(* ===== verification/MetaTypes.v ===== *)
(** * MetaTypes: error codes, storage types, cache locations, block masks

    The vocabulary of the metadata components: [common/error_code.h], the
    storage types of [data_storage/storage_config.{h,cc}], the cache locations,
    block masks and the compact location table of [meta/cache_location.{h,cc}],
    and the modifier actions of [meta/types.h]. A [std::shared_ptr] to a
    constant location is [option CacheLocation], the null pointer being
    [None]. *)

From stdpp Require Import base gmap sets list strings.
From Stdlib Require Import ZArith Lia.
From S2P Require Import Prelude.

Inductive ErrorCode :=
  | EC_OK | EC_ERROR | EC_NOENT | EC_TIMEOUT | EC_EXIST | EC_IO_ERROR | EC_BADARGS
  | EC_UNIMPLEMENTED | EC_CORRUPTION | EC_NOSPC | EC_PARTIAL_OK | EC_INSTANCE_NOT_EXIST
  | EC_DUPLICATE_ENTITY | EC_CONFIG_ERROR | EC_OUT_OF_LIMIT | EC_OUT_OF_RANGE
  | EC_MISMATCH | EC_NOSCRIPT | EC_SERVICE_NOT_LEADER | EC_NODE_NOT_REGISTERED
  | EC_SNAPSHOT_IN_PROGRESS | EC_SNAPSHOT_RATE_LIMITED | EC_SNAPSHOT_REQUIRED
  | EC_UNKNOWN.

#[global] Instance ErrorCode_eq_dec : EqDecision ErrorCode.
Proof. solve_decision. Defined.

Inductive DataStorageType :=
  | DATA_STORAGE_TYPE_UNKNOWN
  | DATA_STORAGE_TYPE_HF3FS
  | DATA_STORAGE_TYPE_MOONCAKE
  | DATA_STORAGE_TYPE_TAIR_MEMPOOL
  | DATA_STORAGE_TYPE_NFS
  | DATA_STORAGE_TYPE_VCNS_HF3FS
  | DATA_STORAGE_TYPE_DUMMY
  | DATA_STORAGE_TYPE_EVENT_REPORT_L1P5
  | DATA_STORAGE_TYPE_EVENT_REPORT_L2
  | DATA_STORAGE_TYPE_TAIR_MEMPOOL_SSD.

#[global] Instance DataStorageType_eq_dec : EqDecision DataStorageType.
Proof. solve_decision. Defined.

(** The enumerators in the order of their values; [COUNT] is their number. *)
Definition all_storage_types : list DataStorageType :=
  [DATA_STORAGE_TYPE_UNKNOWN; DATA_STORAGE_TYPE_HF3FS; DATA_STORAGE_TYPE_MOONCAKE;
   DATA_STORAGE_TYPE_TAIR_MEMPOOL; DATA_STORAGE_TYPE_NFS; DATA_STORAGE_TYPE_VCNS_HF3FS;
   DATA_STORAGE_TYPE_DUMMY; DATA_STORAGE_TYPE_EVENT_REPORT_L1P5;
   DATA_STORAGE_TYPE_EVENT_REPORT_L2; DATA_STORAGE_TYPE_TAIR_MEMPOOL_SSD].

Definition storage_type_COUNT : nat := 10.

Definition ToIndex (type : DataStorageType) : nat :=
  match type with
  | DATA_STORAGE_TYPE_UNKNOWN => 0
  | DATA_STORAGE_TYPE_HF3FS => 1
  | DATA_STORAGE_TYPE_MOONCAKE => 2
  | DATA_STORAGE_TYPE_TAIR_MEMPOOL => 3
  | DATA_STORAGE_TYPE_NFS => 4
  | DATA_STORAGE_TYPE_VCNS_HF3FS => 5
  | DATA_STORAGE_TYPE_DUMMY => 6
  | DATA_STORAGE_TYPE_EVENT_REPORT_L1P5 => 7
  | DATA_STORAGE_TYPE_EVENT_REPORT_L2 => 8
  | DATA_STORAGE_TYPE_TAIR_MEMPOOL_SSD => 9
  end.

Definition IsEventReportStorageType (type : DataStorageType) : bool :=
  bool_decide (type = DATA_STORAGE_TYPE_EVENT_REPORT_L1P5) ||
  bool_decide (type = DATA_STORAGE_TYPE_EVENT_REPORT_L2).

Definition IsTairMempoolStorageType (type : DataStorageType) : bool :=
  bool_decide (type = DATA_STORAGE_TYPE_TAIR_MEMPOOL) ||
  bool_decide (type = DATA_STORAGE_TYPE_TAIR_MEMPOOL_SSD).

(** [ToString(DataStorageType)]. *)
Definition storage_type_ToString (type : DataStorageType) : string :=
  match type with
  | DATA_STORAGE_TYPE_UNKNOWN => "unknown"
  | DATA_STORAGE_TYPE_HF3FS => "hf3fs"
  | DATA_STORAGE_TYPE_VCNS_HF3FS => "vcns_hf3fs"
  | DATA_STORAGE_TYPE_MOONCAKE => "mooncake"
  | DATA_STORAGE_TYPE_TAIR_MEMPOOL => "pace"
  | DATA_STORAGE_TYPE_TAIR_MEMPOOL_SSD => "pace_ssd"
  | DATA_STORAGE_TYPE_NFS => "file"
  | DATA_STORAGE_TYPE_DUMMY => "dummy"
  | DATA_STORAGE_TYPE_EVENT_REPORT_L1P5 => "event_report_l1p5"
  | DATA_STORAGE_TYPE_EVENT_REPORT_L2 => "event_report_l2"
  end.

Definition ToDataStorageType (type : string) : DataStorageType :=
  if bool_decide (type = "hf3fs") then DATA_STORAGE_TYPE_HF3FS
  else if bool_decide (type = "vcns_hf3fs") then DATA_STORAGE_TYPE_VCNS_HF3FS
  else if bool_decide (type = "mooncake") then DATA_STORAGE_TYPE_MOONCAKE
  else if bool_decide (type = "pace") then DATA_STORAGE_TYPE_TAIR_MEMPOOL
  else if bool_decide (type = "pace_ssd") then DATA_STORAGE_TYPE_TAIR_MEMPOOL_SSD
  else if bool_decide (type = "file") then DATA_STORAGE_TYPE_NFS
  else if bool_decide (type = "dummy") then DATA_STORAGE_TYPE_DUMMY
  else if bool_decide (type = "event_report_l1p5") then DATA_STORAGE_TYPE_EVENT_REPORT_L1P5
  else if bool_decide (type = "event_report_l2") then DATA_STORAGE_TYPE_EVENT_REPORT_L2
  else DATA_STORAGE_TYPE_UNKNOWN.

Definition ToBaseType (type : DataStorageType) : DataStorageType :=
  if bool_decide (type = DATA_STORAGE_TYPE_VCNS_HF3FS) then DATA_STORAGE_TYPE_HF3FS
  else type.

Lemma ToIndex_lt type : ToIndex type < storage_type_COUNT.
Proof. destruct type; unfold storage_type_COUNT; simpl; lia. Qed.

Lemma all_storage_types_lookup type : all_storage_types !! ToIndex type = Some type.
Proof. by destruct type. Qed.

#[global] Instance ToIndex_inj : Inj (=) (=) ToIndex.
Proof.
  intros x y H. pose proof (all_storage_types_lookup x) as Hx.
  rewrite H, all_storage_types_lookup in Hx. by simplify_eq.
Qed.

Lemma ToDataStorageType_ToString type : ToDataStorageType (storage_type_ToString type) = type.
Proof. by destruct type. Qed.

#[export] Hint Resolve ToIndex_lt : kvcm.

(** ** Cache locations *)

Abbreviation LocationId := string.

Record LocationSpec := mkLocationSpec { name : string; uri : string }.

#[global] Instance LocationSpec_eq_dec : EqDecision LocationSpec.
Proof. solve_decision. Defined.

Inductive CacheLocationStatus :=
  | CLS_NOT_FOUND | CLS_NEW | CLS_WRITING | CLS_SERVING | CLS_DELETING.

#[global] Instance CacheLocationStatus_eq_dec : EqDecision CacheLocationStatus.
Proof. solve_decision. Defined.

Record CacheLocation := mkCacheLocation {
  id : LocationId;
  status : CacheLocationStatus;
  type : DataStorageType;
  spec_size : Z;
  create_time : Z;
  location_specs : list LocationSpec;
  validated_total_size : Z;
}.

#[global] Instance CacheLocation_eq_dec : EqDecision CacheLocation.
Proof. solve_decision. Defined.

Definition kUnknownValidatedTotalSize : Z := u64_max.

(** The default constructor. *)
Definition empty_location : CacheLocation :=
  mkCacheLocation "" CLS_NEW DATA_STORAGE_TYPE_UNKNOWN 0 0 [] kUnknownValidatedTotalSize.

(** [CacheLocation(id, status, type, spec_size, location_specs)]. *)
Definition make_location (id : LocationId) (status : CacheLocationStatus)
    (type : DataStorageType) (spec_size : Z) (specs : list LocationSpec) : CacheLocation :=
  mkCacheLocation id status type spec_size 0 specs kUnknownValidatedTotalSize.

Definition set_status (s : CacheLocationStatus) (l : CacheLocation) : CacheLocation :=
  mkCacheLocation (id l) s (type l) (spec_size l) (create_time l) (location_specs l)
    (validated_total_size l).

Definition set_id (i : LocationId) (l : CacheLocation) : CacheLocation :=
  mkCacheLocation i (status l) (type l) (spec_size l) (create_time l) (location_specs l)
    (validated_total_size l).

Definition set_create_time (t : Z) (l : CacheLocation) : CacheLocation :=
  mkCacheLocation (id l) (status l) (type l) (spec_size l) t (location_specs l)
    (validated_total_size l).

(** Every mutator of the specs forgets the validated size. *)
Definition set_location_specs (specs : list LocationSpec) (l : CacheLocation) : CacheLocation :=
  mkCacheLocation (id l) (status l) (type l) (spec_size l) (create_time l) specs
    kUnknownValidatedTotalSize.

Definition push_location_spec (s : LocationSpec) (l : CacheLocation) : CacheLocation :=
  set_location_specs (location_specs l ++ [s]) l.

Definition HasValidatedLocationSpecs (l : CacheLocation) : bool :=
  negb (validated_total_size l =? kUnknownValidatedTotalSize)%Z.

Definition GetValidatedTotalSize (l : CacheLocation) : option Z :=
  if (validated_total_size l =? kUnknownValidatedTotalSize)%Z then None
  else Some (validated_total_size l).

(** A shared pointer to a constant location. *)
Abbreviation CacheLocationConstPtr := (option CacheLocation).

(** [std::unordered_map<LocationId, CacheLocationConstPtr>]. *)
Abbreviation CacheLocationMap := (gmap string (option CacheLocation)).

Abbreviation KeyType := Z.
Abbreviation PropertyMap := (gmap string string).

Inductive ModifierAction := MA_OK | MA_FAIL | MA_SKIP | MA_DELETE.

#[global] Instance ModifierAction_eq_dec : EqDecision ModifierAction.
Proof. solve_decision. Defined.

(** ** Block masks *)

Inductive BlockMask :=
  | BlockMaskVector (mask : list bool)
  | BlockMaskOffset (offset : nat).

Definition IsIndexInMaskRange (mask : BlockMask) (index : nat) : bool :=
  match mask with
  | BlockMaskVector v =>
      if (index <? length v)%nat then default false (v !! index) else false
  | BlockMaskOffset o => (index <? o)%nat
  end.

Definition IsBlockMaskValid (mask : BlockMask) (size : nat) : bool :=
  match mask with
  | BlockMaskVector v => (length v =? size)%nat
  | BlockMaskOffset o => (o <=? size)%nat
  end.

(** The bit vector a mask stands for on [size] blocks. *)
Definition mask_bits (mask : BlockMask) (size : nat) : list bool :=
  match mask with
  | BlockMaskVector v => v
  | BlockMaskOffset o => replicate o true ++ replicate (size - o) false
  end.

Lemma mask_bits_spec mask size :
  IsBlockMaskValid mask size = true ->
  length (mask_bits mask size) = size /\
  forall i, IsIndexInMaskRange mask i = default false (mask_bits mask size !! i).
Proof.
  destruct mask as [v|o]; simpl; intros H.
  - apply Nat.eqb_eq in H. split; [done|]. intros i.
    destruct (Nat.ltb_spec i (length v)); [done|]. by rewrite lookup_ge_None_2.
  - apply Nat.leb_le in H. rewrite length_app, !length_replicate. split; [lia|]. intros i.
    destruct (Nat.ltb_spec i o).
    + rewrite lookup_app_l by (by rewrite length_replicate). by rewrite lookup_replicate_2.
    + rewrite lookup_app_r by (rewrite length_replicate; lia). rewrite length_replicate.
      destruct (replicate (size - o) false !! (i - o)) eqn:E; [|done].
      by apply lookup_replicate in E as [-> _].
Qed.

(** ** CompactLocationsPerKey *)

Record CompactLocationsPerKey := mkCompact {
  offsets : list nat;
  values : list CacheLocationConstPtr;
}.

Definition compact_Clear : CompactLocationsPerKey := mkCompact [0] [].

Definition compact_size (c : CompactLocationsPerKey) : nat :=
  if bool_decide (offsets c = []) then 0 else length (offsets c) - 1.

Fixpoint nondecreasing (l : list nat) : bool :=
  match l with
  | a :: ((b :: _) as l') => negb (b <? a)%nat && nondecreasing l'
  | _ => true
  end.

Definition compact_IsValid (expected_key_count : nat) (c : CompactLocationsPerKey) : bool :=
  if negb (length (offsets c) =? expected_key_count + 1)%nat
     || bool_decide (offsets c = [])
     || negb (bool_decide (head (offsets c) = Some 0))
     || negb (bool_decide (last (offsets c) = Some (length (values c))))
  then false else nondecreasing (offsets c).

(** [operator[]]: the values between two consecutive offsets. *)
Definition compact_at (c : CompactLocationsPerKey) (index : nat)
    : list CacheLocationConstPtr :=
  let b := default 0 (offsets c !! index) in
  let e := default 0 (offsets c !! (index + 1)) in
  take (e - b) (drop b (values c)).

Definition compact_push (p : CacheLocationConstPtr) (c : CompactLocationsPerKey) :=
  mkCompact (offsets c) (values c ++ [p]).

Definition FinishKey (c : CompactLocationsPerKey) : CompactLocationsPerKey :=
  mkCompact (offsets c ++ [length (values c)]) (values c).

(** Building a table key by key, the way every backend fills it. *)
Definition compact_add_key (c : CompactLocationsPerKey) (ps : list CacheLocationConstPtr) :=
  FinishKey (foldl (fun c p => compact_push p c) c ps).

Definition compact_build (rows : list (list CacheLocationConstPtr)) :=
  foldl compact_add_key compact_Clear rows.

Lemma compact_push_all ps c :
  foldl (fun c p => compact_push p c) c ps = mkCompact (offsets c) (values c ++ ps).
Proof.
  revert c. induction ps as [|p ps IH]; intros [o v]; simpl; [by rewrite app_nil_r|].
  rewrite IH. simpl. by rewrite <-app_assoc.
Qed.

Lemma compact_build_snoc rows row :
  compact_build (rows ++ [row]) =
  mkCompact (offsets (compact_build rows) ++ [length (values (compact_build rows) ++ row)])
    (values (compact_build rows) ++ row).
Proof.
  unfold compact_build at 1. rewrite foldl_app. simpl. unfold compact_add_key.
  by rewrite compact_push_all.
Qed.

Lemma nondecreasing_snoc l x y :
  last l = Some x -> x <= y -> nondecreasing l = true -> nondecreasing (l ++ [y]) = true.
Proof.
  induction l as [|a [|b l] IH]; intros Hl Hxy Hn; [done| |].
  - simplify_eq/=. rewrite andb_true_r, negb_true_iff. by apply Nat.ltb_ge.
  - cbn [app nondecreasing] in *. apply andb_true_iff in Hn as [H1 H2].
    rewrite H1. simpl. by apply IH.
Qed.

Lemma compact_build_spec rows :
  let c := compact_build rows in
  length (offsets c) = length rows + 1 /\ head (offsets c) = Some 0 /\
  last (offsets c) = Some (length (values c)) /\ nondecreasing (offsets c) = true /\
  values c = concat rows /\
  forall i row, rows !! i = Some row ->
    exists b, offsets c !! i = Some b /\ offsets c !! (i + 1) = Some (b + length row) /\
      take (length row) (drop b (values c)) = row.
Proof.
  induction rows as [|row rows IH] using rev_ind.
  { simpl. split_and!; try done. }
  rewrite compact_build_snoc. simpl in IH |- *.
  destruct IH as (Hlen & Hhd & Hlast & Hnd & Hv & Hrow).
  set (c := compact_build rows) in *. rewrite length_app. simpl. split_and!.
  - rewrite length_app. simpl. lia.
  - by destruct (offsets c).
  - by rewrite last_snoc.
  - eapply nondecreasing_snoc; [done| |done]. rewrite length_app. lia.
  - rewrite Hv, concat_app. simpl. by rewrite app_nil_r.
  - intros i r. destruct (decide (i < length rows)) as [Hi|Hi].
    + rewrite lookup_app_l by done. intros Hr. destruct (Hrow i r Hr) as (b & Hb1 & Hb2 & Ht).
      exists b. assert (drop b (values c ++ row) = drop b (values c) ++ row ∨ length (values c) < b) as Hd.
      { destruct (decide (b <= length (values c))); [left; by apply drop_app_le|right; lia]. }
      split_and!.
      * rewrite lookup_app_l; [done|]. apply lookup_lt_Some in Hb1. done.
      * rewrite lookup_app_l; [done|]. apply lookup_lt_Some in Hb2. done.
      * destruct Hd as [->|Hd].
        -- rewrite take_app_le; [done|]. rewrite <-Ht at 1. rewrite length_take. lia.
        -- rewrite drop_ge in Ht by lia. rewrite take_nil in Ht. subst r. by rewrite take_0.
    + intros Hr. apply lookup_lt_Some in Hr as Hi'. rewrite length_app in Hi'. simpl in Hi'.
      assert (i = length rows) as -> by lia. rewrite list_lookup_middle in Hr by done.
      simplify_eq. exists (length (values c)). split_and!.
      * rewrite lookup_app_l by lia. rewrite last_lookup in Hlast.
        by replace (length rows) with (pred (length (offsets c))) by lia.
      * rewrite lookup_app_r by lia. rewrite Hlen, Nat.sub_diag. simpl. by rewrite length_app.
      * rewrite drop_app_length. by rewrite firstn_all.
Qed.

(** The compact location table keeps the positional contract of one vector
    per key: filling it key by key, a push per location and [FinishKey] per
    key, gives a table [IsValid] accepts and whose [operator[]] at every index
    is exactly the locations of that key, in order. *)
Theorem compact_positional rows :
  compact_IsValid (length rows) (compact_build rows) = true /\
  compact_size (compact_build rows) = length rows /\
  forall i, i < length rows -> rows !! i = Some (compact_at (compact_build rows) i).
Proof.
  destruct (compact_build_spec rows) as (Hlen & Hhd & Hlast & Hnd & _ & Hrow).
  assert (Hne : offsets (compact_build rows) <> []) by (by intros E; rewrite E in Hhd).
  split_and!.
  - unfold compact_IsValid. rewrite Hlen, Nat.eqb_refl, bool_decide_eq_false_2 by done.
    rewrite !bool_decide_eq_true_2 by done. done.
  - unfold compact_size. rewrite bool_decide_eq_false_2 by done. rewrite Hlen. lia.
  - intros i Hi. destruct (lookup_lt_is_Some_2 rows i Hi) as [row Hr]. rewrite Hr.
    destruct (Hrow i row Hr) as (b & Hb1 & Hb2 & Ht). unfold compact_at. rewrite Hb1, Hb2. simpl.
    replace (b + length row - b) with (length row) by lia. by rewrite Ht.
Qed.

•••

Take the first line of the material above as the start and the line that contains "From Stdlib Require Import ZArith Lia." as the end. Output only that span, every line exactly as it stands.

(* ===== verification/MetaTypes.v ===== *)
(** * MetaTypes: error codes, storage types, cache locations, block masks

    The vocabulary of the metadata components: [common/error_code.h], the
    storage types of [data_storage/storage_config.{h,cc}], the cache locations,
    block masks and the compact location table of [meta/cache_location.{h,cc}],
    and the modifier actions of [meta/types.h]. A [std::shared_ptr] to a
    constant location is [option CacheLocation], the null pointer being
    [None]. *)

From stdpp Require Import base gmap sets list strings.
From Stdlib Require Import ZArith Lia.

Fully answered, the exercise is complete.